[Stored items from a collection]
(** * AlertBridge web client (src/web/static/js/alerts.js)

    A shallow embedding of the [AlertBridgeClient] class: the WebSocket
    handlers installed by [connectWebSocket], the dispatcher
    [handleMessage], the reconciliation method [addOrUpdateAlert], the
    connect button ([toggleConnection]), the settings methods
    ([saveSettings], [openSettings], [saveSettingsToStorage],
    [loadSettings]), the sound catalog ([playSound], [uploadSound],
    [deleteSound], [fileSelected]) and the requests to the server
    ([acknowledgeAlert], [getCSRFToken]).

    The client is untyped JavaScript: whatever [JSON.parse] returns is
    stored in the fields of [this] without validation.  The embedding keeps
    that: fields hold JavaScript values, property reads on [null] and
    [undefined] throw, conversions to a string or a number throw where
    JavaScript throws, and every method runs in a state-and-exception monad
    that also records the calls made to the browser.

    The file has five parts: the methods, the vocabulary in which the
    specification speaks about them (transitions, alert sets, runs), the
    lemmas, one theorem for each property of the specification, and
    further properties of the code. *)

From Stdlib Require Import ZArith Bool Lia Ascii.
From stdpp Require Import gmap strings list fin_maps pretty.

Set Warnings "-register-all".

Local Open Scope Z_scope.
Local Open Scope string_scope.
Local Open Scope list_scope.

(** ** JavaScript values *)

Module JS.

(** The values [JSON.parse] produces, and [undefined] (the value of an
    absent property).  Numbers are the integers that a double holds;
    [JSON.parse] yields no [NaN], so numbers compare by value.  An object lists its own properties
    in insertion order, each name once.  A string is the UTF-8 text of the
    JavaScript string. *)
Inductive jsval : Type :=
| JUndefined
| JNull
| JBool (b : bool)
| JNum (n : Z)
| JStr (s : string)
| JArr (xs : list jsval)
| JObj (fields : list (string * jsval)).

Inductive error : Type :=
| TypeError
| SyntaxError
| NetworkError
| IndexSizeError.

(** [x === y].  Primitives compare by value.  Arrays and objects compare
    by reference: the two sides the client compares always come from
    different parsed frames, so they are never the same object. *)
Definition strict_eq (x y : jsval) : bool :=
  match x, y with
  | JUndefined, JUndefined => true
  | JNull, JNull => true
  | JBool a, JBool b => Bool.eqb a b
  | JNum a, JNum b => Z.eqb a b
  | JStr a, JStr b => String.eqb a b
  | _, _ => false
  end.

(** [x === 'literal'] *)
Definition is_str (x : jsval) (lit : string) : bool := strict_eq x (JStr lit).

(** ToBoolean *)
Definition truthy (x : jsval) : bool :=
  match x with
  | JUndefined | JNull => false
  | JBool b => b
  | JNum n => negb (Z.eqb n 0)
  | JStr s => negb (String.eqb s "")
  | JArr _ | JObj _ => true
  end.
(** * Further properties of the stat differ *)

(** X8: with a stored table, the differ returns the snapshot with, in
    every row, as "new tasks" the number of new records that either have
    no previous record under their (task, project) key and are not
    "complete", or have the status "complite" and a first previous record
    under their key that is not "complete"; and as "closed tasks" the
    number of new records that are "complete" and whose first previous
    record under their key is not. *)
Theorem diff_stat_counts self prev path new_tasks new_stats :
  excel_path (config self) = Some path ->
  tasks self = Some (Rows prev) ->
  ∃ out,
    diff_stat self new_tasks new_stats = inr out
    /\ length out = length new_stats
    /\ Forall (λ row : gmap string value,
                 row !! "new tasks"
                 = Some (VInt (shape0 (counts_as_new prev) new_tasks))
                 ∧ row !! "closed tasks"
                   = Some (VInt (shape0 (counts_as_closed prev) new_tasks)))
         out.
Proof.
  intros Hp Ht. eexists. split.
  { rewrite (diff_stat_foldl self prev path) by done.
    by rewrite foldl_diff_iter_counts. }
  simpl. rewrite !Z.add_0_l. apply set_counts_cells.
Qed.

Lemma diff_stat_counts_witness :
  excel_path (config (ex_store [ex_open])) = Some "tasks.xlsx"
  /\ tasks (ex_store [ex_open]) = Some (Rows [ex_open])
  /\ ∃ out,
      diff_stat (ex_store [ex_open]) [ex_closed; ex_complite]
        (get_stat 0 [ex_closed; ex_complite]) = inr out
      /\ length out = length (get_stat 0 [ex_closed; ex_complite])
      /\ Forall (λ row : gmap string value,
                   row !! "new tasks"
                   = Some (VInt (shape0 (counts_as_new [ex_open])
                                   [ex_closed; ex_complite]))
                   ∧ row !! "closed tasks"
                     = Some (VInt (shape0 (counts_as_closed [ex_open])
                                     [ex_closed; ex_complite]))) out.
Proof.
  split; [reflexivity|]. split; [reflexivity|].
  apply (diff_stat_counts (ex_store [ex_open]) [ex_open] "tasks.xlsx");
    reflexivity.
Defined.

▸ **Assignment**: In the records above, return only the line that contains "split; [reflexivity|]. split;" and every line after it through the last, exactly as they appear.

▸ **Task result**:
  split; [reflexivity|]. split; [reflexivity|].
  apply (diff_stat_counts (ex_store [ex_open]) [ex_open] "tasks.xlsx");
    reflexivity.
Defined.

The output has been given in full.